● Task description
Across the entries below, tally every line that holds the string "left" and reply with the number only.

● Provided records

(* ===== verification/AuthContract.v ===== *)
(** * The handlers are sequences of the transactions of AuthRuns.v *)

From S2P Require Import Prelude GoLib Database Intent AuthStore AuthFlow AuthLaws AuthFeed AuthRuns AuthSteps.
From S2P Require Import AuthTransactions AuthProgress.
Open Scope Z_scope.

Section Handlers.
Context `{IntentCrypto}.
Context (proto_Size : event_row -> list RevokedToken -> Z).
Context (keyID : string) (Sign : SessionBody -> option string) (MaxFamilies : Z).

Abbreviation steps := (auth_runs proto_Size keyID Sign).

Lemma steps_trans t0 d0 t1 d1 t2 d2 : steps t0 d0 t1 d1 -> steps t1 d1 t2 d2 -> steps t0 d0 t2 d2.
Proof. intros H1. induction 1; [done|]. by econstructor. Qed.
Lemma one_step op now d r d' :
  op_ok op d -> outcome (auth_prog proto_Size keyID Sign op now) d r d' -> steps now d now d'.
Proof. intros Hok Hm. by eapply auth_stepped; [apply auth_here| |exact Hok|exact Hm]. Qed.

Lemma ignored {A} (m : DB A) d r d' : outcome m d r d' -> exists r', outcome (ignore m) d r' d'.
Proof.
  intros (fs & fs' & Hm). exists (match r with Ok _ => Ok tt | Err e => Err e end), fs, fs'.
  unfold ignore, mbind, sql_bind. rewrite Hm. by destruct r.
Qed.
Lemma query_outcome_any {A} (q : auth_tables -> A) d r d' : outcome (query q) d r d' -> d' = d.
Proof. by intros [-> _]%outcome_query. Qed.

(** A step whose program is [ignore m]. *)
Lemma step_of {A} op (m : DB A) now d r d' :
  auth_prog proto_Size keyID Sign op now = ignore m -> op_ok op d -> outcome m d r d' -> steps now d now d'.
Proof. intros Heq Hok [r' Hm]%ignored. rewrite <- Heq in Hm. by eapply one_step. Qed.

Lemma run_in_tx_refresh rawToken proof now f d r d' :
  ids_fresh f d -> outcome (handleRefresh proto_Size keyID Sign rawToken proof now f) d r d' -> steps now d now d'.
Proof.
  unfold handleRefresh. intros Hf [(e & _ & Hm)|(a & d1 & Hm & Hr)]%outcome_bind.
  - by eapply (step_of (Op_refresh rawToken proof f)).
  - assert (d' = d1) as -> by (destruct a; [by apply outcome_ret in Hr as [_ ->]|by apply outcome_throw in Hr as [_ ->]]).
    by eapply (step_of (Op_refresh rawToken proof f)).
Qed.

Lemma logout_steps rawToken everywhere now d r d' :
  outcome (serveLogout proto_Size rawToken everywhere now) d r d' -> steps now d now d'.
Proof.
  unfold serveLogout. intros [(e & _ & [-> _]%Get_outcome)|(row & d1 & [-> Hrow]%Get_outcome & Hm)]%outcome_bind; [apply auth_here|].
  destruct everywhere.
  - eapply (one_step (Op_logout_everywhere (AccountID row))); [|exact Hm]. cbn. by eauto.
  - eapply (one_step (Op_revoke_family (AccountID row) (FamilyID row))); [|exact Hm]. cbn. by eauto.
Qed.

(** Making room does not touch what is fresh. *)
Definition fresh_for (f : fresh) (d : auth_tables) : Prop := ids_fresh f d /\ family_fresh f d.
Lemma fresh_kept a fam now f d r d' :
  feed_wf d -> fresh_for f d -> outcome (run_in_tx (revoke_family proto_Size a fam now)) d r d' -> fresh_for f d'.
Proof.
  intros Hwf Hf [([] & _ & Hm)|(? & _ & ->)]%outcome_tx; [|done].
  assert (refresh_sessions d' = revoked_rows FamilyID fam (refresh_sessions d)) as Hs.
  { apply revoke_family_outcome in Hm as [[_ ->]|(_ & seq & Hm)]; [done|].
    by apply append_feed in Hm as (_ & _ & _ & _ & _ & -> & _); [|apply feed_wf_sessions]. }
  destruct Hf as [[Hne Hids] [Hfam Hfams]]. unfold fresh_for, ids_fresh, family_fresh. rewrite Hs. split; (split; [done|]).
  - intros h s (x & Hx & ->)%lookup_revoked_rows. specialize (Hids _ _ Hx). by destruct (String.eqb (FamilyID x) fam).
  - intros h s (x & Hx & ->)%lookup_revoked_rows. specialize (Hfams _ _ Hx). by destruct (String.eqb (FamilyID x) fam).
Qed.

Lemma OldestFamily_outcome a d fam d' :
  outcome (OldestFamily a) d (Ok fam) d' ->
  d' = d /\ exists h s, refresh_sessions d !! h = Some s /\ AccountID s = a /\ FamilyID s = fam /\ Revoked s = false.
Proof.
  unfold OldestFamily. intros Hm. inv_bind Hm as (o & d1 & [-> ->]%outcome_query_ok & Hm).
  destruct (head _) as [[h s]|] eqn:Hh; [|inv_throw Hm]. inv_ret Hm. split; [done|]. exists h, s.
  assert ((h, s) ∈ merge_sort by_family_age (select_where (live_of_account a) (refresh_sessions d))) as Hin.
  { destruct (merge_sort _ _); [done|]. injection Hh as ->. left. }
  rewrite (merge_sort_Permutation by_family_age) in Hin. apply elem_of_select_where in Hin as [Hs Hl].
  unfold live_of_account in Hl. brefl. destruct Hl as [Ha Hr]. by destruct (Revoked s).
Qed.
Lemma cap_steps a now f d r d' :
  feed_wf d -> fresh_for f d -> outcome (enforceCapOrEvict proto_Size MaxFamilies a now) d r d' ->
  steps now d now d' /\ fresh_for f d'.
Proof.
  unfold enforceCapOrEvict. intros Hwf Hf Hm.
  apply outcome_bind in Hm as [(e & _ & Hq)|(n & d1 & Hq & Hm)]; apply query_outcome_any in Hq as ->; [by split; [apply auth_here|]|].
  destruct (_ <? _); [apply outcome_ret in Hm as [_ ->]; by split; [apply auth_here|]|].
  apply outcome_bind in Hm as [(e & _ & Hq)|(fam & d1 & [-> (h & s & Hs & Ha & Hfam & _)]%OldestFamily_outcome & Hm)].
  - apply outcome_bind in Hq as [(e' & _ & Hq)|(o & d1 & Hq & Hr)]; apply query_outcome_any in Hq as ->; [by split; [apply auth_here|]|].
    destruct o as [[? ?]|]; [apply outcome_ret in Hr as [_ ->]|apply outcome_throw in Hr as [_ ->]]; by split; [apply auth_here|].
  - split; [|by eapply fresh_kept]. eapply (one_step (Op_revoke_family a fam)); [|exact Hm]. cbn. by eauto.
Qed.

Lemma callback_steps a u spki loopback now f d r d' :
  feed_wf d -> fresh_for f d -> outcome (callback_session proto_Size keyID Sign MaxFamilies a u spki loopback now f) d r d' ->
  steps now d now d'.
Proof.
  unfold callback_session. intros Hwf Hf [(e & _ & Hm)|(x & d1 & Hm & Hr)]%outcome_bind.
  - by eapply cap_steps in Hm as [? _].
  - eapply cap_steps in Hm as [Hs Hf1]; [|done|exact Hf]. eapply steps_trans; [exact Hs|].
    by eapply (step_of (Op_login a u _ spki f)); [done| |exact Hr].
Qed.

(** *** Device codes *)

Lemma authorize_steps spki kind code user now d r d' :
  outcome (serveDeviceAuthorize spki kind code user now) d r d' -> steps now d now d'.
Proof.
  unfold serveDeviceAuthorize. intros [(e & _ & (r' & [=] & _)%outcome_try)|(x & d1 & (r' & [= ->] & Hm)%outcome_try & Hr)]%outcome_bind.
  apply outcome_ret in Hr as [_ ->]. by eapply (one_step (Op_grant _ _)).
Qed.
Lemma cookie_session_outcome cookie now d o d' :
  outcome (requireRefreshCookieSession cookie now) d (Ok o) d' ->
  d' = d /\ forall a, o = Some a -> exists s, refresh_sessions d !! sha256Hex cookie = Some s /\ Revoked s = false /\
    unix now < ExpiresAt s /\ AccountID s = a.
Proof.
  unfold requireRefreshCookieSession. intros Hm. inv_bind Hm as (r & d1 & (r' & [= <-] & [-> Hr]%Get_outcome)%outcome_try & Hm).
  inv_ret Hm. split; [done|]. intros a Ha. destruct r as [e|s]; [done|]. destruct (_ || _) eqn:Hb; [done|]. exists s.
  brefl. destruct Hb as [Hrev Hexp]. injection Ha as <-. by destruct (Revoked s).
Qed.
Lemma GetByUserCode_outcome code d r d' :
  outcome (GetByUserCode code) d r d' -> d' = d /\ forall h g, r = Ok (h, g) -> device_grants d !! h = Some g /\ UserCode g = code.
Proof.
  unfold GetByUserCode. intros [(e & -> & ->%query_outcome_any)|(o & d1 & [-> ->]%outcome_query_ok & Hm)]%outcome_bind; [done|].
  destruct (head _) as [[h g]|] eqn:Hh; [|by apply outcome_throw in Hm as [-> ->]]. apply outcome_ret in Hm as [-> ->].
  split; [done|]. intros h' g' [= <- <-].
  destruct (select_where _ _) as [|y l] eqn:Hs; [done|]. injection Hh as ->.
  assert ((h, g) ∈ select_where (fun (_ : string) x => String.eqb (UserCode x) code) (device_grants d)) as [Hg Hc]%elem_of_select_where by (rewrite Hs; left).
  by apply String.eqb_eq in Hc.
Qed.
Lemma verify_steps cookie code now d r d' :
  outcome (serveDeviceVerifyPost cookie code now) d r d' -> steps now d now d'.
Proof.
  unfold serveDeviceVerifyPost. intros [(e & -> & Hm)|(o & d1 & [-> _]%cookie_session_outcome & Hm)]%outcome_bind.
  { unfold requireRefreshCookieSession in Hm. apply outcome_bind in Hm as [(e' & _ & (? & [=] & _)%outcome_try)|(x & d1 & (? & _ & [-> _]%Get_outcome)%outcome_try & [[=] _]%outcome_ret)]. }
  destruct o as [a|]; [|apply outcome_ret in Hm as [_ ->]; apply auth_here].
  apply outcome_bind in Hm as [(e & _ & (? & [=] & _)%outcome_try)|(g & d1 & (? & [= <-] & [-> _]%GetByUserCode_outcome)%outcome_try & Hm)].
  destruct g as [[]|[h g]]; try (apply outcome_ret in Hm as [_ ->]; apply auth_here).
  apply outcome_bind in Hm as [(e & _ & (? & [=] & _)%outcome_try)|(n & d1 & (r' & [= <-] & Hb)%outcome_try & Hm)].
  eapply steps_trans; [by eapply (step_of (Op_attempt h))|]. destruct n as [|n]; [apply outcome_ret in Hm as [_ ->]; apply auth_here|].
  destruct (_ <? _); [apply outcome_ret in Hm as [_ ->]; apply auth_here|]. destruct (_ <=? _); [apply outcome_ret in Hm as [_ ->]; apply auth_here|].
  destruct (negb _); [apply outcome_ret in Hm as [_ ->]; apply auth_here|].
  apply outcome_bind in Hm as [(e & _ & (? & [=] & _)%outcome_try)|(x & d2 & (r' & [= <-] & Hd)%outcome_try & [_ ->]%outcome_ret)].
  by eapply (one_step (Op_decide code a GrantApproved)).
Qed.

Lemma polled_fresh h now f d r d' : fresh_for f d -> outcome (SetLastPolled h now) d r d' -> fresh_for f d' /\ refresh_sessions d' = refresh_sessions d.
Proof.
  intros Hf [Hon _]%SetLastPolled_outcome. assert (refresh_sessions d' = refresh_sessions d) as Hs by (by rewrite Hon).
  split; [|done]. unfold fresh_for, ids_fresh, family_fresh in *. by rewrite Hs.
Qed.
Lemma token_steps code now f d r d' :
  feed_wf d -> fresh_for f d -> outcome (serveDeviceToken proto_Size keyID Sign MaxFamilies code now f) d r d' -> steps now d now d'.
Proof.
  unfold serveDeviceToken. cbn zeta. intros Hwf Hf Hm.
  apply outcome_bind in Hm as [(e & _ & (? & [=] & _)%outcome_try)|(g & d1 & (r' & [= <-] & Hg)%outcome_try & Hm)].
  assert (d1 = d) as ->.
  { apply outcome_bind in Hg as [(? & _ & ->%query_outcome_any)|(o & d2 & [-> ->]%outcome_query_ok & Hr)]; [done|].
    destruct (device_grants d !! _); [by apply outcome_ret in Hr as [_ ->]|by apply outcome_throw in Hr as [_ ->]]. }
  destruct g as [[]|g]; try (apply outcome_ret in Hm as [_ ->]; apply auth_here).
  apply outcome_bind in Hm as [(e & _ & (? & [=] & _)%outcome_try)|(x & d1 & (r' & [= <-] & Hp)%outcome_try & Hm)].
  pose proof (polled_fresh _ _ _ _ _ _ Hf Hp) as [Hf1 _].
  assert (feed_wf d1) as Hwf1 by (apply SetLastPolled_outcome in Hp as [-> _]; by destruct Hwf).
  eapply steps_trans; [by eapply (one_step (Op_polled (sha256Hex code)))|]. clear Hp.
  destruct (_ <=? _); [apply outcome_ret in Hm as [_ ->]; apply auth_here|].
  destruct (Status g); try (apply outcome_ret in Hm as [_ ->]; apply auth_here).
  apply outcome_bind in Hm as [(e & _ & (? & [=] & _)%outcome_try)|(u & d2 & (r' & [= <-] & Hu)%outcome_try & Hm)].
  assert (d2 = d1) as ->.
  { apply outcome_bind in Hu as [(? & _ & ->%query_outcome_any)|(o & d3 & [-> ->]%outcome_query_ok & Hr)]; [done|].
    destruct (users d1 !! _); [by apply outcome_ret in Hr as [_ ->]|by apply outcome_throw in Hr as [_ ->]]. }
  destruct u as [|u]; [apply outcome_ret in Hm as [_ ->]; apply auth_here|].
  apply outcome_bind in Hm as [(e & _ & (? & [=] & _)%outcome_try)|(c & d2 & (r' & [= <-] & Hcap)%outcome_try & Hm)].
  eapply cap_steps in Hcap as [Hs Hf2]; [|exact Hwf1|exact Hf1]. eapply steps_trans; [exact Hs|].
  destruct c as [|c]; [apply outcome_ret in Hm as [_ ->]; apply auth_here|].
  apply outcome_bind in Hm as [(e & _ & (? & [=] & _)%outcome_try)|(x2 & d3 & (r' & [= <-] & Hr)%outcome_try & [_ ->]%outcome_ret)].
  by eapply (step_of (Op_redeem (sha256Hex code) f)).
Qed.
End Handlers.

● Result of this exercise
2